One of the first measures many countries try to prevent the disease reaching them but also to limit its spread after it is established, is to ban travel in and/or out of a region. A study on restrictions in Italy showed they reduced travel by 50% in affected regions after three weeks.

A global analysis that modelled how travel restrictions have affected transmission revealed that a travel ban in Wuhan delayed the inevitable epidemic progression by only three to five days in Mainland China. But travel restrictions were effective in reducing international transmission by nearly 80%, suggesting that such bans can be effective when paired with other interventions.

Social distancing

One strategy that does seem to be effective at interrupting the transmission of the virus is social distancing, minimising social contact by limiting public gatherings and getting people to stay in their homes unless necessary. We have seen evidence for this in the slowdown of new cases in China and South Korea, as well as the relatively low numbers of cases in Hong Kong, Singapore and Taiwan.


À lire aussi : Why Singapore's coronavirus response worked – and what we can all learn


European countries have learned the hard lessons from the rapid spread of the virus in Italy and are implementing social distancing measures in the first stages of the outbreak. This includes the UK, which has ramped up the limited measures it introduced initially. But there are ongoing debates over whether social distancing should be encouraged or enforced, and whether social isolation should apply to the whole population or the groups most at risk.

These options reflect two main approaches: mitigation and suppression. These have been modelled in a report by the scientists from Imperial College London advising the UK government on its approach. The aim of mitigation is to delay the spread of infection to avoid a large peak in healthcare demand that could overwhelm the health system.

This was the UK’s initial strategy, which involved encouraging those with symptoms to stay at home, and testing and treating only those with moderate or severe symptoms. It is only likely to work in countries with very robust health systems that can cope with a surge of mild and severe cases. But the Imperial report showed that the UK’s National Health Service (NHS) would still be overwhelmed by pursuing mitigation, and that suppression would be better to reduce the number of deaths both from COVID-19 and other causes.

Suppression consists of halting the progression of the pandemic in a shorter period, keeping the total number of cases very low. It involves more extensive social distancing even among those at low risk from the disease, banning public gatherings and potentially closing schools and other public venues. This can be done on a voluntary basis or with an enforced lockdown, as has been implemented in parts of China with a positive outcome.

But there are other factors to consider besides the effect on the spread of disease. Women may be more vulnerable to the infection given the fact they make up most of the health workforce. School closures may force health workers and other essential personnel to stay at home to look after their children. Children from low-income families will not have the same resources to learn.

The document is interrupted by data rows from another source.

(** Anybody's to call. *)
Definition exec_settle_funding_payment (user : PublicKey) : Outcome :=
  '(j, e) ← find_user p user;
  _ ← exchange_not_paused (pr_state p);
  c ← settle_user (accounts_of p e) (cx_now cx);
  ROk (with_accounts p j c, []).

Definition exec_user (i : ProgramInstruction) : Outcome :=
  match i with
  | InitializeUser whitelist_token => exec_initialize_user whitelist_token
  | DeleteUser user => exec_delete_user user
  | DepositCollateral user amount => exec_deposit_collateral user amount
  | WithdrawCollateral user amount => exec_withdraw_collateral user amount
  | OpenPosition user direction quote_asset_amount market_index limit_price discount_token referrer =>
      exec_open_position user direction quote_asset_amount market_index limit_price discount_token referrer
  | ClosePosition user market_index discount_token referrer =>
      exec_close_position user market_index discount_token referrer
  | Liquidate user liquidator => exec_liquidate user liquidator
  | SettleFundingPayment user => exec_settle_funding_payment user
  | _ => RErr Constraint
  end.

(** *** The instructions on markets

    [update_funding_rate] is anybody's, the others are the administrator's. *)
Definition exec_update_funding_rate (market_index : Z) : Outcome :=
  _ ← trade_allowed (pr_state p) (oa_key (cx_oracle cx)) (pr_markets p) market_index;
  market ← market_at (pr_markets p) market_index;
  '(market, rates) ←
    update_funding_rate market_index market (oa_price (cx_oracle cx)) (cx_now cx) (cx_slot cx)
      (pr_fundingRates p) (st_oracleGuardRails (pr_state p)) (st_fundingPaused (pr_state p));
  ROk (mkProtocol (pr_state p) (with_market (pr_markets p) market_index market) (pr_users p)
         (pr_fundingPayments p) rates (pr_trades p) (pr_deposits p) (pr_liquidations p) (pr_curve p), []).

Definition exec_initialize_market (market_index base_reserve quote_reserve periodicity peg : Z) : Outcome :=
  _ ← admin_signs;
  ms ← initialize_market (cx_oracle cx) (cx_now cx) (cx_slot cx) market_index base_reserve
         quote_reserve periodicity peg (pr_markets p);
  ROk (with_markets p ms, []).

(** [constraint = state.admin_controls_prices] *)
Definition exec_move_amm_price (base_reserve quote_reserve market_index : Z) : Outcome :=
  _ ← admin_signs;
  _ ← constraint (st_adminControlsPrices (pr_state p));
  ms ← move_amm_price (pr_state p) integer_sqrt base_reserve quote_reserve market_index (pr_markets p);
  ROk (with_markets p ms, []).

(** The accounts of a re-peg, which the two on the oracle's average ask for too. *)
Definition exec_repeg (i : ProgramInstruction) : Outcome :=
  _ ← admin_signs;
  match i with
  | RepegAmmCurve new_peg_candidate market_index =>
      '(ms, h) ← repeg_amm_curve (pr_state p) (cx_oracle cx) (cx_now cx) (cx_slot cx) new_peg_candidate
                   market_index (pr_markets p) (pr_curve p);
      ROk (with_curve_history (with_markets p ms) h, [])
  | UpdateAmmOracleTwap market_index =>
      ms ← update_amm_oracle_twap (pr_state p) (cx_oracle cx) (cx_now cx) (cx_slot cx) market_index
             (pr_markets p);
      ROk (with_markets p ms, [])
  | ResetAmmOracleTwap market_index =>
      ms ← reset_amm_oracle_twap (pr_state p) (cx_oracle cx) (cx_now cx) (cx_slot cx) market_index
             (pr_markets p);
      ROk (with_markets p ms, [])
  | _ => RErr Constraint
  end.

Lockdowns may trigger or aggravate mental health problems. People living with depression and anxiety will suffer from withdrawing social contact and psychotherapy. Elderly households will be isolated. Victims of domestic violence will be confined to the same space as their aggressors.

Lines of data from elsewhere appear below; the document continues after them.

Lemma exec_user_wf p i p' ts :
  typed i -> wf p -> exec_user spl_token_id user_address cx p i = ROk (p', ts) -> wf p'.
Proof.
  intros Hi Hwf H. destruct i; open_exec H; rust_inv; subst; try found.
  - unfold initialize_user in *. rust_inv. subst. destruct Hwf as [? ? Hu Ho].
    split; cbn; [done | done | |]; apply Forall_app; (split; [done |]); repeat constructor; cbn; try done.
  - destruct Hwf. split; cbn; [done | done | by apply Forall_delete | by apply Forall_delete].
  - eapply with_accounts_wf; [done | done | by eapply deposit_evolves].
  - eapply with_accounts_wf; [done | done | by eapply withdraw_evolves].
  - match goal with E : open_position _ _ _ _ _ _ _ _ _ _ = ROk ?r |- _ => destruct r as [c r];
      apply open_position_evolves in E as [Hc Hr]; [| done | by untype] end.
    by eapply finish_trade_wf.
  - match goal with E : close_position _ _ _ _ _ _ _ = ROk ?r |- _ => destruct r as [c r];
      apply close_position_evolves in E as [Hc Hr]; [| done] end.
    by eapply finish_trade_wf.
  - apply with_liquidations_wf. found. match goal with E : liquidate_handler _ _ _ _ _ _ _ _ = ROk _ |- _ =>
      apply liquidate_evolves in E as (Hc & Hl & _); [| done] end.
    match goal with
    | Hl : pr_users p !! _ = Some ?l, He : pr_users p !! _ = Some ?e |-
        wf (with_accounts (write_user p _ _) _ _) =>
        pose proof (Forall_lookup_1 _ _ _ _ (wf_users _ Hwf) He) as [? ?];
        pose proof (Forall_lookup_1 _ _ _ _ (wf_users _ Hwf) Hl) as [? ?];
        pose proof (Forall_lookup_1 _ _ _ _ (wf_opened _ Hwf) He)
    end.
    eapply store_wf; [by apply write_user_wf; auto | exact Hc | | done..].
    unfold write_user. by destruct (find_user _ _) as [[] |].
  - match goal with E : settle_user _ _ = ROk _ |- _ => apply settle_evolves in E as [Hc _] end.
    by eapply with_accounts_wf.
Qed.

Ltac upgraded L := match goal with E : _ = ROk _ |- _ => eapply L in E; [exact E | assumption..] end.

Lemma exec_market_wf p i p' ts :
  typed i -> wf p -> exec_market integer_sqrt cx p i = ROk (p', ts) -> wf p'.
Proof.
  intros Hi Hwf H.
  assert (upgrades (pr_markets p) (pr_markets p') /\ pr_state p' = pr_state p /\ pr_users p' = pr_users p)
    as (Hup & Hs & Hu).
  { destruct i; open_exec H; rust_inv; subst; (split; [| done]); cbn [pr_markets with_markets with_curve_history];
      untype; first
      [ upgraded initialize_market_upgrades | upgraded move_price_upgrades | upgraded update_twap_upgrades
      | upgraded reset_twap_upgrades | upgraded update_oracle_upgrades | upgraded update_size_upgrades
      | upgraded withdraw_fees_upgrades | upgraded insurance_to_market_upgrades
      | upgraded repeg_upgrades | upgraded update_k_upgrades | idtac ].
    eapply upgrade_evolves; [eassumption |].
    match goal with E : update_funding_rate _ _ _ _ _ _ _ _ = ROk _ |- _ =>
      by apply (update_funding_rate_evolves _ Hnow) in E end. }
  destruct (with_markets_wf _ _ Hwf Hup) as [H1 H2 H3 H4]. cbn in *. by split; rewrite ?Hs, ?Hu.
Qed.

Lemma exec_state_wf p i p' ts :
  typed i -> wf p -> exec_state cx p i = ROk (p', ts) -> wf p'.
Proof.
  intros Hi Hwf H. destruct i; open_exec H; rust_inv; subst; try done.
  - unfold initialize_history in *. rust_inv. subst. destruct Hwf. split; cbn; [by apply update_state_typed | done..].
  - unfold update_curve_history in *. rust_inv. subst. destruct Hwf.
    split; cbn; [by apply update_state_typed | done..].
  - destruct Hwf. split; cbn; [by apply update_state_typed | done..].
Qed.

Lemma exec_wf p i p' ts :
  typed i -> wf p -> exec spl_token_id user_address integer_sqrt cx p i = ROk (p', ts) -> wf p'.
Proof.
  intros Hi Hwf H. destruct i; cbn [exec] in H;
    first [by eapply exec_user_wf | by eapply exec_market_wf | by eapply exec_state_wf].
Qed.
End Exec.

(** ** Runs *)
Definition well_typed (t : Context * ProgramInstruction) : Prop :=
  in_width (I64, cx_now t.1) /\ typed t.2.

Lemma Markets_default_sound : Forall in_order Markets_default.
Proof.
  apply Forall_replicate. split; [| done].
  repeat first [split | apply Forall_cons | apply Forall_nil; exact Logic.I]; done.
Qed.

Lemma initialize_wf find admin mint cv iv markets controls s ms :
  initialize_exchange find admin mint cv iv markets controls = ROk (s, ms) -> wf (new_protocol s ms).
Proof.
  unfold initialize_exchange. intros H. destruct (find _), (find _). rust_inv. subst.
  split; [| exact Markets_default_sound | constructor | constructor].
  repeat first [split | apply Forall_cons | apply Forall_nil; exact Logic.I]; done.
Qed.

Section Runs.
Variables (spl_token_id : PublicKey) (user_address : PublicKey -> PublicKey) (integer_sqrt : Z -> Z).

Lemma submit_wf p t : well_typed t -> wf p -> wf (submit_to spl_token_id user_address integer_sqrt p t).
Proof.
  intros [Hn Hi] Hwf. unfold submit_to. destruct (exec _ _ _ _ _ _) as [[p' ts] |] eqn:E; [| done].
  by eapply exec_wf.
Qed.

Lemma run_wf p ts :
  Forall well_typed ts -> wf p -> wf (run_protocol spl_token_id user_address integer_sqrt p ts).
Proof.
  revert p. induction ts as [| t ts IH]; cbn; [done |]. intros p [Ht Hts]%Forall_cons Hwf.
  by apply IH, submit_wf.
Qed.
End Runs.

(** ** The books *)

(** The positions and the markets, the abstract exchange of [ChainExchange]. *)
Definition view (p : Protocol) : Exchange := mkExchange (ue_positions <$> pr_users p) (pr_markets p).

Lemma view_write_user p k u : view (write_user p k u) = view p.
Proof.
  unfold write_user. destruct (find_user p k) as [[j e] | f] eqn:E; [| done].
  apply find_user_inv in E as [He _]. unfold view. cbn. f_equal. rewrite list_fmap_insert. cbn.
  apply list_insert_id. by rewrite list_lookup_fmap, He.
Qed.

Lemma view_with_liquidations p h : view (with_liquidations p h) = view p.
Proof. done. Qed.
Lemma view_with_accounts p j c :
  view (with_accounts p j c) = mkExchange (<[j := ac_positions c]> (ex_users (view p))) (ac_markets c).
Proof. unfold view. cbn. by rewrite list_fmap_insert. Qed.

Lemma view_finish_trade cx p j token c r : view (finish_trade cx p j token (c, r)) = view (with_accounts p j c).
Proof.
  unfold finish_trade. cbn. destruct r; [| done]. destruct (referrer_key _ _ _); [| done].
  by rewrite view_write_user.
Qed.

(** What the books need: the curves in use are good, a partial liquidation closes a
    part, and a user who is deleted has no open position. *)
Definition careful_at (p : Protocol) (i : ProgramInstruction) : Prop :=
  all_good (pr_markets p) /\
  0 < st_partialLiquidationClosePercentageNumerator (pr_state p)
    < st_partialLiquidationClosePercentageDenominator (pr_state p) /\
  match i with
  | DeleteUser k => forall j e, find_user p k = ROk (j, e) ->
      Forall (fun q => mp_baseAssetAmount q = 0) (ue_positions e)
  | _ => True
  end.

Lemma user_step p j e c :
  pr_users p !! j = Some e -> all_good (pr_markets p) -> wf p -> instruction (accounts_of p e) c ->
  exchange_step (view p) (view (with_accounts p j c)).
Proof.
  intros He Hg Hwf Hi. rewrite view_with_accounts.
  apply (ex_instruction (view p) j (accounts_of p e) c); [| done | done | | done].
  - cbn. by rewrite list_lookup_fmap, He.
  - exact (Forall_lookup_1 _ _ _ _ (wf_opened _ Hwf) He).
Qed.

Section Books.
Variables (spl_token_id : PublicKey) (user_address : PublicKey -> PublicKey) (integer_sqrt : Z -> Z).
Variable cx : Context.

(** A user's instruction is a step of the exchange. *)
Lemma exec_user_step p i p' ts :
  wf p -> careful_at p i -> exec_user spl_token_id user_address cx p i = ROk (p', ts) ->
  exchange_step (view p) (view p').
Proof.
  intros Hwf (Hg & Hpart & Hdel) H. destruct i; open_exec H; rust_inv; subst;
    repeat match goal with E : find_user _ ?k = ROk _ |- _ => pose proof E as Hfind; apply find_user_inv in E as [He Hk] end;
    try match goal with |- exchange_step _ (view (finish_trade _ _ _ _ ?r)) => destruct r as [c r]; rewrite view_finish_trade end;
    try (eapply user_step; [eassumption | done | done |]).
  - unfold initialize_user in *. rust_inv. subst. unfold view. cbn. rewrite fmap_app.
    apply (ex_join (view p)). by repeat constructor.
  - unfold view. cbn. rewrite list_fmap_delete.
    eapply (ex_leave (view p)); [cbn; by rewrite list_lookup_fmap, He | by eapply Hdel].
  - by eapply in_deposit.
  - by eapply in_withdraw.
  - by eapply in_open_position.
  - by eapply in_close_position.
  - rewrite view_with_liquidations, view_with_accounts, view_write_user, <- view_with_accounts.
    eapply user_step; [eassumption | done | done |]. by eapply in_liquidate.
  - by eapply in_settle.
Qed.
(** So is one on a market, but for the first use of a market, which had no positions. *)
Lemma view_market_step p i m m' q :
  market_at (pr_markets p) i = ROk m -> same_totals m m' -> pr_users q = pr_users p ->
  pr_markets q = with_market (pr_markets p) i m' -> exchange_step (view p) (view q).
Proof.
  intros Hm Hs Hu Hq. unfold view. rewrite Hu, Hq. by eapply market_step; [exact Hm | exact Hs |].
Qed.

Ltac same_market := eapply view_market_step; [eassumption | | reflexivity | reflexivity].

Lemma initialize_market_books p i b q per peg oracle now slot ms :
  wf p -> books (view p) -> initialize_market oracle now slot i b q per peg (pr_markets p) = ROk ms ->
  exchange_step (view p) (view (with_markets p ms)).
Proof.
  unfold initialize_market. intros Hwf Hb H. rust_inv. subst. same_market.
  match goal with E : market_at _ _ = ROk ?m |- _ => apply market_at_inv in E; rename m into m0, E into Hm end.
  assert (initialized_at (ex_markets (view p)) i = false) as Hi.
  { unfold initialized_at. cbn. rewrite Hm. by apply negb_true_iff. }
  assert (Forall (fun ps => opened ps (ex_markets (view p))) (ex_users (view p))) as Ho.
  { cbn. apply Forall_fmap. exact (wf_opened _ Hwf). }
  destruct (bks_markets _ Hb i m0 Hm) as [Hn Hl Hsh Hoi].
  assert (forall f, counted f -> total i (ex_users (view p)) f = 0) as Hz.
  { intros f Hf. by eapply total_unused. }
  rewrite Hz in Hn, Hl, Hsh, Hoi by done.
  by split; cbn; rewrite ?Hn, ?Hl, ?Hsh, ?Hoi.
Qed.

Lemma exec_market_step p i p' ts :
  wf p -> books (view p) -> exec_market integer_sqrt cx p i = ROk (p', ts) ->
  p' = p \/ exchange_step (view p) (view p').
Proof.
  intros Hwf Hb H.
  destruct i; open_exec H; rust_inv; subst; try (right; by eapply initialize_market_books).
  - right. same_market. by eapply update_funding_rate_same.
  - right. by eapply move_step.
  - right. by eapply repeg_step.
  - right. by eapply update_k_step.
  - right. by eapply twap_step.
  - match goal with E : reset_amm_oracle_twap _ _ _ _ _ _ = ROk _ |- _ =>
      apply (reset_step _ _ _ _ (ue_positions <$> pr_users p)) in E as [-> | Hs] end; [left; by destruct p | right; exact Hs].
  - right. unfold withdraw_fees in *. rust_inv. subst. same_market. apply same_totals_amm.
  - right. unfold withdraw_from_insurance_vault_to_market in *. rust_inv. subst. same_market. apply same_totals_amm.
  - right. unfold update_market_oracle in *. rust_inv. subst. same_market. apply same_totals_amm.
  - right. unfold update_market_minimum_trade_size in *. rust_inv. subst. same_market. apply same_totals_amm.
Qed.

Lemma exec_state_view p i p' ts : exec_state cx p i = ROk (p', ts) -> view p' = view p.
Proof.
  intros H. destruct i; open_exec H; rust_inv; by subst.
Qed.

Lemma exec_books p i p' ts :
  wf p -> careful_at p i -> books (view p) ->
  exec spl_token_id user_address integer_sqrt cx p i = ROk (p', ts) -> books (view p').
Proof.
  intros Hwf Hc Hb H. destruct i; cbn [exec] in H;
    first [ eapply exchange_step_books; [by eapply exec_user_step | done]
          | rewrite (exec_state_view _ _ _ _ H); done
          | destruct (exec_market_step _ _ _ _ Hwf Hb H) as [-> | Hs]; [done | by eapply exchange_step_books] ].
Qed.
End Books.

Evidence from China suggests that suppression is possible in the short term without a massive increase of cases after the measures are lifted (at least so far). It remains to be seen what the optimal duration of lockdowns should be and whether it’s possible for suppression measures to work consistently or even be kept in place for longer.

It is possible to pursue a combined strategy of intermittent social distancing, guided by changes in the spread of the disease. This involves relaxing restrictions for short periods and observing the effect. If the number of cases rebounds, suppression measures need to be reintroduced. This could help prevent people from becoming so psychologically fatigued by the restrictions that they start to ignore them, although behavioural scientists have argued there’s no evidence for this problem.

Testing

One final element that South Korea’s success in limiting the spread of the disease suggests is essential is the testing of suspected cases. Evidence from one of the initial clusters of COVID-19 in Italy supports the idea that widespread testing coupled with quarantining sufferers can significantly reduce the number of people infected and halt the disease progression.

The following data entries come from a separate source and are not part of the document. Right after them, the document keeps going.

#[export] Instance TradeRecord_typed : Typed TradeRecord := fun r => Forall in_width
  [(I64, tr_ts r); (U128, tr_record_id r); (U128, tr_base_asset_amount r);
   (U128, tr_quote_asset_amount r); (U128, tr_mark_price_before r); (U128, tr_mark_price_after r);
   (U128, tr_fee r); (U128, tr_referrer_reward r); (U128, tr_referee_discount r);
   (U128, tr_token_discount r); (U64, tr_market_index r); (I128, tr_oracle_price r)].
#[export] Instance DepositRecord_typed : Typed DepositRecord := fun r => Forall in_width
  [(I64, dr_ts r); (U128, dr_record_id r); (U128, dr_collateral_before r);
   (I128, dr_cumulative_deposits_before r); (U64, dr_amount r)].
#[export] Instance FundingPaymentRecord_typed : Typed FundingPaymentRecord := fun r => Forall in_width
  [(I64, fp_ts r); (U128, fp_record_id r); (U64, fp_market_index r); (I128, fp_funding_payment r);
   (I128, fp_base_asset_amount r); (I128, fp_user_last_cumulative_funding r);
   (I64, fp_user_last_funding_rate_ts r); (I128, fp_amm_cumulative_funding_long r);
   (I128, fp_amm_cumulative_funding_short r)].
#[export] Instance FundingRateRecord_typed : Typed FundingRateRecord := fun r => Forall in_width
  [(I64, fr_ts r); (U128, fr_record_id r); (U64, fr_market_index r); (I128, fr_funding_rate r);
   (I128, fr_cumulative_funding_rate_long r); (I128, fr_cumulative_funding_rate_short r);
   (U128, fr_mark_price_twap r); (I128, fr_oracle_price_twap r)].
#[export] Instance LiquidationRecord_typed : Typed LiquidationRecord := fun r => Forall in_width
  [(U128, lr_base_asset_value r); (U128, lr_base_asset_value_closed r); (U128, lr_liquidation_fee r);
   (U64, lr_fee_to_liquidator r); (U64, lr_fee_to_insurance_fund r); (U128, lr_total_collateral r);
   (U128, lr_collateral r); (I128, lr_unrealized_pnl r); (U128, lr_margin_ratio r)].
#[export] Instance LiquidationEntry_typed : Typed LiquidationEntry := fun r =>
  Forall in_width [(I64, le_ts r); (U128, le_record_id r)] /\ typed (le_amounts r).
#[export] Instance ExtendedCurveRecord_typed : Typed ExtendedCurveRecord := fun r => Forall in_width
  [(I64, ec_ts r); (U128, ec_record_id r); (U64, ec_market_index r);
   (U128, ec_peg_multiplier_before r); (U128, ec_base_asset_reserve_before r);
   (U128, ec_quote_asset_reserve_before r); (U128, ec_sqrt_k_before r);
   (U128, ec_peg_multiplier_after r); (U128, ec_base_asset_reserve_after r);
   (U128, ec_quote_asset_reserve_after r); (U128, ec_sqrt_k_after r);
   (U128, ec_base_asset_amount_long r); (U128, ec_base_asset_amount_short r);
   (I128, ec_base_asset_amount r); (U128, ec_open_interest r); (U128, ec_total_fee r);
   (U128, ec_total_fee_minus_distributions r); (I128, ec_adjustment_cost r); (I128, ec_oracle_price r);
   (U128, ec_trade_record r)].
(** The records of the old curve history are those fields but the last two. *)
#[export] Instance CurveRecord_typed : Typed CurveRecord := fun r => typed (extended_record r).

(** ** Appending *)
Section Append.
Context {R : Type} `{Numbered R, Typed R}.
Implicit Types (h : History R).

Lemma next_record_id_typed h id : next_record_id h = ROk id -> in_width (U128, id).
Proof.
  unfold next_record_id. intros Hn. rust_inv. subst. unfold in_width. cbn [fst snd lowest highest].
  match goal with |- 0 <= ?x mod _ <= _ => pose proof (Z.mod_pos_bound x (2 ^ 128) ltac:(lia)) end. lia.
Qed.

Lemma append_mod_typed n h r h' : 0 < n <= 1024 -> append_mod n h r = ROk h' ->
  typed r -> typed h -> typed h'.
Proof.
  unfold append_mod. intros Hn Ha Hr (Hl & Hh & Hf). rust_inv. subst. split_and!; cbn [records head].
  - by rewrite length_insert.
  - unfold in_width. cbn [fst snd lowest highest]. pose proof (Z.mod_pos_bound (head h + 1) n). lia.
  - by apply Forall_insert.
Qed.

Lemma append_typed h r h' : append h r = ROk h' -> typed r -> typed h -> typed h'.
Proof.
  intros Ha Hr Hh. pose proof Hh as (Hl & _). unfold append in Ha.
  destruct (decide (records h = [])) as [E | NE].
  - unfold append_mod, at_index, js_index in Ha. rewrite E in Ha. destruct (0 <=? head h); cbn in Ha; done.
  - eapply append_mod_typed; [| exact Ha | done | done].
    destruct (records h); [done |]. cbn [length] in *. lia.
Qed.

Lemma record_next_typed h mk h' : record_next h mk = ROk h' ->
  (forall id, in_width (U128, id) -> typed (mk id)) -> typed h -> typed h'.
Proof.
  unfold record_next. intros Hr Hmk Hh. rust_inv. eapply append_typed; [eassumption | | done].
  by eapply Hmk, next_record_id_typed.
Qed.

Lemma record_next_short_typed n h mk h' : 0 < n <= 1024 -> record_next_short n h mk = ROk h' ->
  (forall id, in_width (U128, id) -> typed (mk id)) -> typed h -> typed h'.
Proof.
  unfold record_next_short. intros Hn Hr Hmk Hh. rust_inv.
  eapply append_mod_typed; [exact Hn | eassumption | | done]. by eapply Hmk, next_record_id_typed.
Qed.

Lemma empty_typed : typed (mkHistory 0 ([] : list R)).
Proof. split_and!; [cbn; lia | done | constructor]. Qed.
Lemma load_init_typed (r : R) : typed r -> typed (load_init r).
Proof.
  intros Hr. unfold load_init. split_and!; cbn [records head]; [by rewrite length_replicate | done |].
  by apply Forall_replicate.
Qed.
End Append.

Without working out who has the disease and ensuring they self-isolate, it’s much harder to break the infection chain. The World Health Organization is encouraging widespread testing, but many scientists disagree because testing everyone is unnecessary, could induce a panic and raises the question of how to counsel patients about their result.

There is also a shortage of test kits in certain countries and screening capacities are stretched in countries with many cases. Not only does this make stopping the spread of the disease difficult, but it also means less accurate evidence about whether measures are working.The Conversation

Claudia Abreu Lopes, Research Fellow, International Institute for Global Health (IIGH), United Nations University et Sanae Okamoto, Researcher in Behavioural Science, Maastricht Economic and Social Research Institute (MERIT), United Nations University

Cet article est republié à partir de The Conversation sous licence Creative Commons. Lire l’article original.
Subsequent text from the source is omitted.